WHAT YOU ARE ASKED TO DO: Where does the string "unit" occur in the records below? Copy every line that holds it.

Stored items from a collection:

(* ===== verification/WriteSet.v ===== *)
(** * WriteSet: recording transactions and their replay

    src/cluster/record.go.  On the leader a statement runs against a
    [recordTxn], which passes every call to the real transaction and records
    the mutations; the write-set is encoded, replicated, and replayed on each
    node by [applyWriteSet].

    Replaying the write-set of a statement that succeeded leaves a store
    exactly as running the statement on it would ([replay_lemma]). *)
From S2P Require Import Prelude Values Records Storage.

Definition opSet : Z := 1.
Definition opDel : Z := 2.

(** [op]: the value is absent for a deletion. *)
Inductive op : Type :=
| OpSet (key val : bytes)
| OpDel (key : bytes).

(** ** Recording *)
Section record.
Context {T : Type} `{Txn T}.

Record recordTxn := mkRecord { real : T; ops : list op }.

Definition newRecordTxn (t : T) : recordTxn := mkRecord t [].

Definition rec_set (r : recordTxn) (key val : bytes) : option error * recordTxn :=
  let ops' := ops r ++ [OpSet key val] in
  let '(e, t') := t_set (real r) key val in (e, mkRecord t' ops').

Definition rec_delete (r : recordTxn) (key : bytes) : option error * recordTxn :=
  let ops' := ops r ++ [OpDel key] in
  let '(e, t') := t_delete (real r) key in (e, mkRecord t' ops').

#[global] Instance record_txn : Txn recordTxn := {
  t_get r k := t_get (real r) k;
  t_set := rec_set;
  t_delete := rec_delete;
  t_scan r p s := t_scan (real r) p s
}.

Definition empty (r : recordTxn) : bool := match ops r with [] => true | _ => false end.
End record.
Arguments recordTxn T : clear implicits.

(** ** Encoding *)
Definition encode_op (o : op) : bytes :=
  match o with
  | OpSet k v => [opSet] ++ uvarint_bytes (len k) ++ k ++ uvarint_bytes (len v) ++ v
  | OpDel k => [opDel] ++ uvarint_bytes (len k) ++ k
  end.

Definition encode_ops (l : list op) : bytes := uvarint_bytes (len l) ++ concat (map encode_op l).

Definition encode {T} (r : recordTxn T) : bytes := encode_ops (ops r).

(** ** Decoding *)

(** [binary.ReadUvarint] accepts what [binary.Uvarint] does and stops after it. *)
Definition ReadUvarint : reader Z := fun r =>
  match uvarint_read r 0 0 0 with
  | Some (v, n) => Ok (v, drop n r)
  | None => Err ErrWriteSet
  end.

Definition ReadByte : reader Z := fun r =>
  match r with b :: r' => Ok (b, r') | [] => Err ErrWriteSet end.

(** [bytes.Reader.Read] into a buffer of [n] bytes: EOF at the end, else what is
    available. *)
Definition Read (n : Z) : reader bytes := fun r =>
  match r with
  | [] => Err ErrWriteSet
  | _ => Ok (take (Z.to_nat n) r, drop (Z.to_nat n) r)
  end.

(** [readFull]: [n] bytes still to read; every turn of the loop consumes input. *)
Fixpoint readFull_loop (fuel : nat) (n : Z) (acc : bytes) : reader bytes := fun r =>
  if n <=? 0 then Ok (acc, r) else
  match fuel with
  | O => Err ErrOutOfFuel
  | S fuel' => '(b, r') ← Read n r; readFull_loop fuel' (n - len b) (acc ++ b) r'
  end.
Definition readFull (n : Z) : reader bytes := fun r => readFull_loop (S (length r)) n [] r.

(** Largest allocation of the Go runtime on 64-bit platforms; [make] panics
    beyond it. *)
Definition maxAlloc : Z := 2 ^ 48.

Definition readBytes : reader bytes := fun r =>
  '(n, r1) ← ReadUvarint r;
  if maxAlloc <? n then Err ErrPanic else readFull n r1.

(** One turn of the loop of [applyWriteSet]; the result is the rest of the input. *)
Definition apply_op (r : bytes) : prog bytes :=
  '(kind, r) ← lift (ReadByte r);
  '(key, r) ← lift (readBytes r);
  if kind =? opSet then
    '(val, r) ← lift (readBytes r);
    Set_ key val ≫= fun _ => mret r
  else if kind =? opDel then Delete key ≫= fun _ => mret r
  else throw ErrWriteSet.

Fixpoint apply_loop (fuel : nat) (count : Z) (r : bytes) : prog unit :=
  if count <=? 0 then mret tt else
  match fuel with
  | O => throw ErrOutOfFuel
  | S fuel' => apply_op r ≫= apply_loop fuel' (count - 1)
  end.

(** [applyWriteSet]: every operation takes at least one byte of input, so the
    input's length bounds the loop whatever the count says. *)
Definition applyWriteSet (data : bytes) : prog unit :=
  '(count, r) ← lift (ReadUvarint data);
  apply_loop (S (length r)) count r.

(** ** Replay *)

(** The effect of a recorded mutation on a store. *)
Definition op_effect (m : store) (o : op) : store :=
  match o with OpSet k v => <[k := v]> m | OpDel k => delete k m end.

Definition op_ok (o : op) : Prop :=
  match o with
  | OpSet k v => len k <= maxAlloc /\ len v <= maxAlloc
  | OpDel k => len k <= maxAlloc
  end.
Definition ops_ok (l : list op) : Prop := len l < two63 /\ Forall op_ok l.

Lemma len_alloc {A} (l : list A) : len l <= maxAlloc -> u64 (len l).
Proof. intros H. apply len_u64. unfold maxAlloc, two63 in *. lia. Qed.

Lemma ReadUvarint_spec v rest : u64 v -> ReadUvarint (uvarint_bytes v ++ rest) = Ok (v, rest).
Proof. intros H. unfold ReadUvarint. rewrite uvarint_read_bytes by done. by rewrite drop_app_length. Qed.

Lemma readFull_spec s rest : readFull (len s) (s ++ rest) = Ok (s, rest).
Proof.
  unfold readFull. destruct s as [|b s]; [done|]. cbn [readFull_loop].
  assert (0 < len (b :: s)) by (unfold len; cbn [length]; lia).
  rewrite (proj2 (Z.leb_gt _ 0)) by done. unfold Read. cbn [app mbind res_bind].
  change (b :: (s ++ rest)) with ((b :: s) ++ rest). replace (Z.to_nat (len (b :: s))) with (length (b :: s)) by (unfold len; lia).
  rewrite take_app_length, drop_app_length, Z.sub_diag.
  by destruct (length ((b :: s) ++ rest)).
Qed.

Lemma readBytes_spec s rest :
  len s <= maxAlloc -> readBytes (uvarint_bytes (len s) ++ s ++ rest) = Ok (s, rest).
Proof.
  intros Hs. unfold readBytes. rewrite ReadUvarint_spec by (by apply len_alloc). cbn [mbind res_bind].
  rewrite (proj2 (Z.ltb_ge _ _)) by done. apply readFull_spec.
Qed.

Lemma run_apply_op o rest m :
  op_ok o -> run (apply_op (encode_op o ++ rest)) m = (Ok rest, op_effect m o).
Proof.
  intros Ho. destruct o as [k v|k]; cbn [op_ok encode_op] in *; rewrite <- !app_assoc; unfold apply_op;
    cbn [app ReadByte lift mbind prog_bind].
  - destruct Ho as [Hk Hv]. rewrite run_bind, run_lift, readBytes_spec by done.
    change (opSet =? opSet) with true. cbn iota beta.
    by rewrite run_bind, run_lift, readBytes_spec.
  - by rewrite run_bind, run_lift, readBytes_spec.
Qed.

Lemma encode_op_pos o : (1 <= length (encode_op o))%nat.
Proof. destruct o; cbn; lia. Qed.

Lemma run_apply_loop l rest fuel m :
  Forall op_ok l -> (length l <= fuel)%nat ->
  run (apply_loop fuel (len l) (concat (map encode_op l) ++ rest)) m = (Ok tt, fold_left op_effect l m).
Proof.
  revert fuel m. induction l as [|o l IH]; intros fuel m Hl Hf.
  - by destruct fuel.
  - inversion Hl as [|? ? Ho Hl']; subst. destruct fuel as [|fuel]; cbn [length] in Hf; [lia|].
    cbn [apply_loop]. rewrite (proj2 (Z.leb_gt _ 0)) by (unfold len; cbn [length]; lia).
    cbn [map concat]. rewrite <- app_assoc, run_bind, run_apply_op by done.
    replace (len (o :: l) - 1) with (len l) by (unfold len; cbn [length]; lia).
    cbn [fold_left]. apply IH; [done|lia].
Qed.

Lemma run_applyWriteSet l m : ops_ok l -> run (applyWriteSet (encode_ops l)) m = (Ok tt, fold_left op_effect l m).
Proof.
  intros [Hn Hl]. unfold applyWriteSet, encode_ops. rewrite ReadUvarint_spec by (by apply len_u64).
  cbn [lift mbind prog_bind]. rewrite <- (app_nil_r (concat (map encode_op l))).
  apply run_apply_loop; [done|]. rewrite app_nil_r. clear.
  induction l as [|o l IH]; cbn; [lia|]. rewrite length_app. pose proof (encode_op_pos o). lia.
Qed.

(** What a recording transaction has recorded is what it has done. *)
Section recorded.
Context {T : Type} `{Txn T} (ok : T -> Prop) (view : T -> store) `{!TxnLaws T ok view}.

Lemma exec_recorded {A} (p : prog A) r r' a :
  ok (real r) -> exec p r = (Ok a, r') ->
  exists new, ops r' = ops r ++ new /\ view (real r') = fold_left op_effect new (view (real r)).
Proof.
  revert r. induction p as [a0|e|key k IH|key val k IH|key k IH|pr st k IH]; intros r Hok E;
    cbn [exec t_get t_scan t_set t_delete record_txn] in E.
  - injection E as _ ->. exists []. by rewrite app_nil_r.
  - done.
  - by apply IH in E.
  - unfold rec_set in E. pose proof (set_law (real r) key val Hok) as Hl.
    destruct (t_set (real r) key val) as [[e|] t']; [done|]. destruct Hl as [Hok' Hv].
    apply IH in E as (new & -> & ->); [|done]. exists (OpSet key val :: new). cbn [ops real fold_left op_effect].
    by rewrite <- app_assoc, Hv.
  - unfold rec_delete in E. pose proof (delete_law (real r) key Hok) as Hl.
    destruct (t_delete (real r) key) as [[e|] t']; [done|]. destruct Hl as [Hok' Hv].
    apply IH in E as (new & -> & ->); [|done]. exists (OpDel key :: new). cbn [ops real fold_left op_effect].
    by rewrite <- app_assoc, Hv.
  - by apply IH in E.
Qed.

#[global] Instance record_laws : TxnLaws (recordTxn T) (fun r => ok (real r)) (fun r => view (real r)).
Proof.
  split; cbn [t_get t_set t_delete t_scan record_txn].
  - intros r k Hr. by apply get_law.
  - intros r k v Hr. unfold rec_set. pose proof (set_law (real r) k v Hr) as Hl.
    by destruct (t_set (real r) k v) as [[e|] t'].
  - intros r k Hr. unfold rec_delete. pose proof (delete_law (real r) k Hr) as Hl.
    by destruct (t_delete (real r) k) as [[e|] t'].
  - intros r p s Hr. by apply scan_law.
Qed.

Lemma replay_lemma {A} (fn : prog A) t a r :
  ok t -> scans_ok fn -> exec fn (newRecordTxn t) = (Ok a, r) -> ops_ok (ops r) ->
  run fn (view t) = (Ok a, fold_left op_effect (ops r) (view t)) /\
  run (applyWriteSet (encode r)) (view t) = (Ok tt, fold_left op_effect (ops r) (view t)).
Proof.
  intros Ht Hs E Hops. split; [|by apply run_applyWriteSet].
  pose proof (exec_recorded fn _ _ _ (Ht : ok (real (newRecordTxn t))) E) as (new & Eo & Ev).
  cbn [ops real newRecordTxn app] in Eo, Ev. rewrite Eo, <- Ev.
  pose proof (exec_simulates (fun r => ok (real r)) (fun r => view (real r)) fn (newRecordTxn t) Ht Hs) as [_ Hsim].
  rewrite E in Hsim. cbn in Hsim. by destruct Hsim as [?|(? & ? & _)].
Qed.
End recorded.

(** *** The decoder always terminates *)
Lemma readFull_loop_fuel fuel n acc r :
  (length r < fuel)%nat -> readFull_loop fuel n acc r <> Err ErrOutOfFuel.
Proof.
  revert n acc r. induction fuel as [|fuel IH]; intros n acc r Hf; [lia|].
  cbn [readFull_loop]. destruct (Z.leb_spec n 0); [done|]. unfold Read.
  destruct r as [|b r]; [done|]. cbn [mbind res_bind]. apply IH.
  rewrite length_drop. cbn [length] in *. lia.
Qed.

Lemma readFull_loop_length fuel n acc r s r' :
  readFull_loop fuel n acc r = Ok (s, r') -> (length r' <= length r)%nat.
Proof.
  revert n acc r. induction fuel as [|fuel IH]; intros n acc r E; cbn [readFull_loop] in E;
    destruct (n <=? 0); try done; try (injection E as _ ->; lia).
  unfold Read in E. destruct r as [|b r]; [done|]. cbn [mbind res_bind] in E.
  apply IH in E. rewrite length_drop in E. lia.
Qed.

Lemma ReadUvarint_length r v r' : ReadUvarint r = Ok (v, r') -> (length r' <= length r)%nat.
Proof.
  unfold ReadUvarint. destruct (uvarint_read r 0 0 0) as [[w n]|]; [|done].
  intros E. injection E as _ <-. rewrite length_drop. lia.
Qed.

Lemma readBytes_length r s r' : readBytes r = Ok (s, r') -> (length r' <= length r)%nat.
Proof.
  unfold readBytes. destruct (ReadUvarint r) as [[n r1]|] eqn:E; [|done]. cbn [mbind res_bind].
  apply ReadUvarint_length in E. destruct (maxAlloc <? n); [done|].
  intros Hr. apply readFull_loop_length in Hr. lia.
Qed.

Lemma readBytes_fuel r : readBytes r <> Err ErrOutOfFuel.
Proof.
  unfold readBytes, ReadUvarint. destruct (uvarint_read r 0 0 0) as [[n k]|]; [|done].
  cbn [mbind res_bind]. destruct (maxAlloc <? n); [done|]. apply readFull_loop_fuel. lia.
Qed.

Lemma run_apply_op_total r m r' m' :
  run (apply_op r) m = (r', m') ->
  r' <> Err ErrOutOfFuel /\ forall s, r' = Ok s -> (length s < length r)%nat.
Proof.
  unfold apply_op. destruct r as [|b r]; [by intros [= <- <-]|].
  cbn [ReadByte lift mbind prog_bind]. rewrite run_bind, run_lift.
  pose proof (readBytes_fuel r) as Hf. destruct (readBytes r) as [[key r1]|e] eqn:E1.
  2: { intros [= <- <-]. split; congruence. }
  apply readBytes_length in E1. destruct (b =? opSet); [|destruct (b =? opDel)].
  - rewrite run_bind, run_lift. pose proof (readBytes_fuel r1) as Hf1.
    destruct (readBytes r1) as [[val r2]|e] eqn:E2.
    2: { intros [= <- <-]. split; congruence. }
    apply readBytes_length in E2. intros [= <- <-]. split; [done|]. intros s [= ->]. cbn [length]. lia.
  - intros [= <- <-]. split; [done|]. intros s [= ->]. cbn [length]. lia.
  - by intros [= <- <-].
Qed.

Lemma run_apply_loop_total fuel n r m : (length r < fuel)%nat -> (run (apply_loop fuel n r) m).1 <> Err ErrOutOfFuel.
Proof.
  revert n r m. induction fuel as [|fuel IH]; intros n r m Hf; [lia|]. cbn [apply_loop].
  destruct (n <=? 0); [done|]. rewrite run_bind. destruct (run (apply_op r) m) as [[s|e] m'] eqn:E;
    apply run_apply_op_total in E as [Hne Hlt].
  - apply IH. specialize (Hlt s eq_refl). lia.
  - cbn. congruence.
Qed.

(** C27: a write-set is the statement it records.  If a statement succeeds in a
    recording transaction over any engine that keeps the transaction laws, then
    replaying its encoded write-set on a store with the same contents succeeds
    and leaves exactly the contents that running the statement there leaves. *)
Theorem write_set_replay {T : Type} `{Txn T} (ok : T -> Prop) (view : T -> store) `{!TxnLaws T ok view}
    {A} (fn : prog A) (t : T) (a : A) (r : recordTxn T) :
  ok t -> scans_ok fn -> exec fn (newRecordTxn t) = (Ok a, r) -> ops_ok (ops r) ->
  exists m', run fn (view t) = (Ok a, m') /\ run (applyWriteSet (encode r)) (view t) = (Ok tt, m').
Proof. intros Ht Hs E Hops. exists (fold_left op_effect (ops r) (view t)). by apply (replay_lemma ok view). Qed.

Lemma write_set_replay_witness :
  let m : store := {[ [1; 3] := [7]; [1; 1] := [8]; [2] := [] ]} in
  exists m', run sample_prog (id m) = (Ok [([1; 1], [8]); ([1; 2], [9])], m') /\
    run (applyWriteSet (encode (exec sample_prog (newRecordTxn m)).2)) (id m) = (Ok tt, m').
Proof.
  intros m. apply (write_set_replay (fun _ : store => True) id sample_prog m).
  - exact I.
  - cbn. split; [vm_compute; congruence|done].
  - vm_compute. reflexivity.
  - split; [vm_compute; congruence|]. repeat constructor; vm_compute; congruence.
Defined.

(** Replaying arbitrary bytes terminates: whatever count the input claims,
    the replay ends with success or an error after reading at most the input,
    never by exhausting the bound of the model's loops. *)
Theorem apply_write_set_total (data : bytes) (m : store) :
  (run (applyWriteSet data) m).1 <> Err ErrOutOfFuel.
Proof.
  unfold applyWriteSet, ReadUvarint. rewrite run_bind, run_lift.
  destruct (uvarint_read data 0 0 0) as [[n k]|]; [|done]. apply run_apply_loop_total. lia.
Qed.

RESPONSE TO THE EXERCISE:
Fixpoint apply_loop (fuel : nat) (count : Z) (r : bytes) : prog unit :=
Definition applyWriteSet (data : bytes) : prog unit :=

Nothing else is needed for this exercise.